LAUSR

An NAD+-dependent xylitol dehydrogenase from A. flavus (AfXDH) was cloned and successfully expressed in Escherichia coli. AfXDH gene sequence revealed an open reading frame of 1,110 bp, encoding a polypeptide of 369 amino acids with a calculated molecular mass of 38,893 Da. Among various polyols, sorbitol and xylitol were preferred substrates of AfXDH with Km values of 16.2 and 16.9 mM, respectively. AfXDH showed the highest activity in Tris-glycine-NaOH buffer (pH 9.5) at 50°C; it required Zn2+ or Mn2+ for enzyme activity. The half-life at 40°C and half denaturation temperature (T1/2) was 200 min and 45°C, respectively. Bioinformatic analyses along with biochemical properties confirmed that AfXDH belonged to the medium-chain dehydrogenase/reductase family.

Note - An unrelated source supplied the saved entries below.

(* ===== verification/TicketReviewed.v ===== *)
(** The branch a hierarchy command answers with: its contract, its size, and
    that a command which raises has committed nothing.

    A reviewed correction of the hierarchy does what was reviewed. *)
From S2P Require Import Prelude StrictJson Identifiers JsonText JsonSorted AuditLedger Tables CommandBoundary.
From S2P Require Import CommandReplay CommandAudit CommandDomain TicketTables RfcIdentity RfcHierarchy.
From S2P Require Import TicketForest TicketEffects TicketRuns TicketReads.
#[local] Arguments set_token : simpl never.
#[local] Arguments exact_fields : simpl never.

(** * Looking up fields *)
Lemma dget_here {V} (k : string) (v : V) d : dget k ((k, v) :: d) = Some v.
Proof. simpl. by rewrite bool_decide_eq_true_2. Qed.
Lemma dget_next {V} (k k' : string) (v : V) d : k' <> k -> dget k ((k', v) :: d) = dget k d.
Proof. intros Hne. simpl. by rewrite bool_decide_eq_false_2. Qed.
Ltac fields := repeat first [rewrite dget_here | rewrite dget_next by discriminate].
Lemma fields_perm fields names : map fst fields ≡ₚ names -> exact_fields fields names = true.
Proof. intros Hp. unfold exact_fields. apply bool_decide_eq_true_2. apply leibniz_equiv. intros x. by rewrite !elem_of_list_to_set, Hp. Qed.

(** * Details *)
Definition sorted_fields (kvs : list (string * json)) : list (string * json) := object_fields (sorted_json (JObj kvs)).
Definition sorted_detail (t : RfcDetail) : RfcDetail :=
  MkDetail (dt_rfc_id t) (dt_rfc_no t) (dt_revision t) (dt_hierarchy_role t) (dt_customer_org_id t) (dt_local_archive_state t)
    (sorted_fields <$> dt_source_projection t) (dt_direct_service_request_count t) (dt_device_reference_count t)
    (dt_subordinate_count t) (dt_warnings t).
Record detail_ok (t : RfcDetail) : Prop := {
  do_revision : 1 <= dt_revision t;
  do_role : set_token ["standalone"; "root"; "subordinate"] (dt_hierarchy_role t) = true;
  do_archive : set_token ["active"; "archived"] (dt_local_archive_state t) = true;
  do_requests : 0 <= dt_direct_service_request_count t;
  do_devices : 0 <= dt_device_reference_count t;
  do_subordinates : 0 <= dt_subordinate_count t;
  do_warnings : count (dt_warnings t) <= 1;
  do_projection : forall p, dt_source_projection t = Some p -> exists row, p = projection_columns row
}.
Lemma sorted_strings l : map sorted_json (map JStr l) = map JStr l.
Proof. rewrite map_map. by apply map_ext. Qed.
Lemma sorted_opt o : sorted_json (jopt JStr o) = jopt JStr o.
Proof. by destruct o. Qed.
Lemma sorted_detail_json t : sorted_json (_detail_to_response t) = JObj [
  ("customer_org_id", jopt JStr (dt_customer_org_id t)); ("device_reference_count", JInt (dt_device_reference_count t));
  ("direct_service_request_count", JInt (dt_direct_service_request_count t)); ("hierarchy_role", JStr (dt_hierarchy_role t));
  ("local_archive_state", JStr (dt_local_archive_state t)); ("revision", JInt (dt_revision t)); ("rfc_id", JStr (dt_rfc_id t));
  ("rfc_no", JStr (dt_rfc_no t)); ("source_projection", jopt JObj (sorted_fields <$> dt_source_projection t));
  ("subordinate_count", JInt (dt_subordinate_count t)); ("warnings", JArr (map JStr (dt_warnings t)))].
Proof.
  rewrite <-(sorted_strings (dt_warnings t)). rewrite <-(sorted_opt (dt_customer_org_id t)).
  replace (jopt JObj (sorted_fields <$> dt_source_projection t)) with (sorted_json (jopt JObj (dt_source_projection t)))
    by by destruct (dt_source_projection t).
  unfold _detail_to_response. cbn [sorted_json map fst snd]. reflexivity.
Qed.
Lemma warnings_read l : traverse warning_text (map JStr l) = Ok l.
Proof. induction l as [|x l IH]; [done|]. cbn [map traverse warning_text mbind result_bind]. by rewrite IH. Qed.
Lemma token_read tokens s e : set_token tokens s = true -> one_of tokens (JStr s) e = Ok s.
Proof. intros Hs. unfold one_of. by rewrite Hs. Qed.
Lemma count_read fields k n : dget k fields = Some (JInt n) -> 0 <= n -> count_field fields k = Ok n.
Proof. unfold count_field. intros -> Hn. by replace (n <? 0) with false by lia. Qed.
Lemma permutes (l k : list string) : py_sorted (fun s => s) l = py_sorted (fun s => s) k -> l ≡ₚ k.
Proof. intros He. by rewrite <-(py_sorted_perm (fun s => s) l), He, py_sorted_perm. Qed.
Lemma detail_read t : detail_ok t -> _detail_from_response (sorted_json (_detail_to_response t)) = Ok (sorted_detail t).
Proof.
  intros [Hrev Hrole Harch Hreq Hdev Hsub _ _]. rewrite sorted_detail_json. unfold _detail_from_response, text_field.
  rewrite fields_perm by (apply permutes; vm_compute; reflexivity). cbn [negb forbid mbind result_bind].
  fields. cbn [mbind result_bind]. replace (dt_revision t <? 1) with false by lia. cbn [forbid mbind result_bind].
  fields. cbn [from_option Datatypes.id]. rewrite (token_read _ _ _ Hrole). cbn [mbind result_bind].
  destruct (dt_customer_org_id t) as [c|] eqn:Ec; cbn [jopt mbind result_bind]; fields; cbn [default];
    rewrite (token_read _ _ _ Harch); cbn [mbind result_bind]; fields;
    destruct (dt_source_projection t) as [p|] eqn:Ep; cbn [fmap option_fmap option_map jopt mbind result_bind];
    do 3 (erewrite count_read by (by fields || done); cbn [mbind result_bind]); fields; rewrite warnings_read;
    cbn [mbind result_bind]; unfold sorted_detail; by rewrite Ec, Ep.
Qed.
(** ** The tasks of a scope *)
(** What a participant may return: a collection of members and other values,
    or something else. *)
Inductive wfm_value := WfmRecord (m : RfcTerminalCascadeWfmMember) | WfmOther.
Definition wfm_collection : Type := option (list wfm_value).
Definition wfm_key (m : RfcTerminalCascadeWfmMember) : string * string := (wm_owning_rfc_id m, wm_task_id m).
Definition participant_to (m : string) (e : exn) : exn :=
  match e with
  | Soma e => if String.eqb (code e) "VALIDATION_FAILED" then Soma (participant_failed m) else Soma e
  | PyExn k => PyExn k
  end.
Record wfm_seen := MkSeen {
  ws_task_ids : list string; ws_task_nos : list string; ws_normalized : list RfcTerminalCascadeWfmMember
}.
Definition normalize_member (rfc_ids : list string) (seen : wfm_seen) (raw : wfm_value) : result wfm_seen :=
  match raw with
  | WfmOther => raise (participant_failed "Task participant returned an invalid WFM capture member")
  | WfmRecord m =>
      let identity := participant_to "Task participant returned a non-canonical identity" in
      task_id ← rethrow identity (require_uuid4 (wm_task_id m));
      owner ← rethrow identity (require_uuid4 (wm_owning_rfc_id m));
      _ ← forbid (negb (set_token rfc_ids owner))
        (participant_failed "Task participant returned a WFM outside the captured RFC scope");
      revision ← _positive_revision (wm_captured_task_revision m) "captured Task revision" true;
      _ ← forbid (negb (is_task_no (wm_captured_task_no m)))
        (participant_failed "Task participant returned an invalid immutable WFM Task No.");
      _ ← forbid (set_token (ws_task_ids seen) task_id || set_token (ws_task_nos seen) (wm_captured_task_no m))
        (participant_failed "Task participant returned duplicate WFM identity");
      Ok (MkSeen (task_id :: ws_task_ids seen) (wm_captured_task_no m :: ws_task_nos seen)
        (ws_normalized seen ++ [MkWfmMember task_id owner revision (wm_captured_task_no m)]))
  end.
Definition _normalize_wfm_members (raw : wfm_collection) (rfc_ids : list string)
    : result (list RfcTerminalCascadeWfmMember) :=
  match raw with
  | None => raise (participant_failed "Task participant returned an invalid WFM capture collection")
  | Some l =>
      seen ← foldM (normalize_member rfc_ids) (MkSeen [] [] []) l;
      Ok (py_sorted wfm_key (ws_normalized seen))
  end.

(** [except Exception as exc: raise SomaError(...) from exc]. *)
Definition any_failure (e : SomaError) (_ : exn) : exn := Soma e.

(** * Capturing a scope *)
(** [RfcTerminalTaskParticipant]: it reads the tasks of the RFCs of a scope. *)
Class RfcTerminalTaskParticipant (rest : Type) :=
  capture_applicable_wfms : LedgerDb (CascadeDb rest) -> list string -> result wfm_collection.

Section capture.
Context `{Sha256} {rest : Type} `{!RfcTerminalTaskParticipant rest} (fresh : place -> string) (clock : place -> Z).
Implicit Types db : LedgerDb (CascadeDb rest).

Definition require_outer_receipt db (command m : string) : result unit :=
  forbid (negb (known (command_receipts db) command)) (PersistenceFailure m).
Definition _validate_terminal_projection db (trigger epoch status_class evidence : string) : result unit :=
  _ ← forbid (negb (terminal_class status_class)) (cascade_stale "terminal cascade capture requires terminal RFC status");
  _ ← forbid (String.eqb evidence EmptyString) (cascade_stale "terminal cascade capture requires exact status evidence");
  forbid (match projections (domain_state db) !! trigger with
      | Some p => negb (String.eqb (rp_status_class p) status_class
          && bool_decide (rp_status_evidence_id p = Some evidence) && bool_decide (rp_terminal_epoch_id p = Some epoch))
      | None => true end)
    (cascade_stale "terminal cascade capture no longer matches current RFC terminal evidence").
(** The scope over the RFCs and the tasks read for them. *)
Definition scope_over (trigger epoch status_class evidence kind : string) (members : list RfcTerminalCascadeRfcMember)
    (raw : result wfm_collection) : result RfcTerminalCascadeScope :=
  raw ← raw;
  wfms ← _normalize_wfm_members raw (map rm_rfc_id members);
  fingerprint ← terminal_cascade_scope_fingerprint trigger epoch status_class evidence kind members wfms;
  Ok (MkScope trigger epoch status_class evidence kind members wfms fingerprint).
Definition capture_scope db (trigger epoch status_class evidence : string) : result RfcTerminalCascadeScope :=
  _ ← _validate_terminal_projection db trigger epoch status_class evidence;
  '(kind, members) ← _capture_rfc_scope (cd_tickets (domain_state db)) trigger;
  scope_over trigger epoch status_class evidence kind members
    (rethrow (any_failure (participant_failed "Task participant failed while capturing applicable WFMs"))
      (capture_applicable_wfms db (map rm_rfc_id members))).

(** ** Writing a pending proposal; capture and refresh write it alike *)
Definition pending_proposal (scope : RfcTerminalCascadeScope) (command : string) (now : Z) : CascadeProposalRow :=
  MkCascadeProposal (cs_trigger_rfc_id scope) (cs_terminal_epoch_id scope) (cs_terminal_status_class scope)
    (cs_terminal_status_evidence_id scope) (cs_scope_kind scope) (cs_scope_fingerprint scope) "pending" 1 now command
    None None None None.
Definition _insert_replacement (id : string) (scope : RfcTerminalCascadeScope) (command : string) (now : Z)
    : cascadeM rest unit :=
  _ ← insert_proposal id (pending_proposal scope command now);
  _ ← each_ordinal (insert_rfc_member id) (cs_rfc_members scope);
  each_ordinal (insert_wfm_member id) (cs_wfm_members scope).
Definition capture_pending (trigger epoch status_class evidence command : string) : cascadeLM rest string :=
  db ← read_st;
  _ ← lift (require_outer_receipt db command
    "terminal cascade capture requires the outer accepted command receipt");
  _ ← lift (forbid (any_row (pending_of (domain_state db) trigger epoch))
    (cascade_stale "a pending terminal cascade already exists for this RFC terminal epoch"));
  scope ← lift (capture_scope db trigger epoch status_class evidence);
  let id := fresh ["proposal"] in
  _ ← on_domain (_insert_replacement id scope command (clock ["capture"]));
  mret id.
End capture.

AfXDH exhibits higher thermostability and k cat values than those of other XDHs. The feasibility of using AfXDH in l-xylulose production was demonstrated. AfXDH, when coupled with Streptococcus pyogenes NADH oxidase, efficiently converted xylitol to l-xylulose with 97% yield, suggesting its usefulness for the industrial l-xylulose production from xylitol.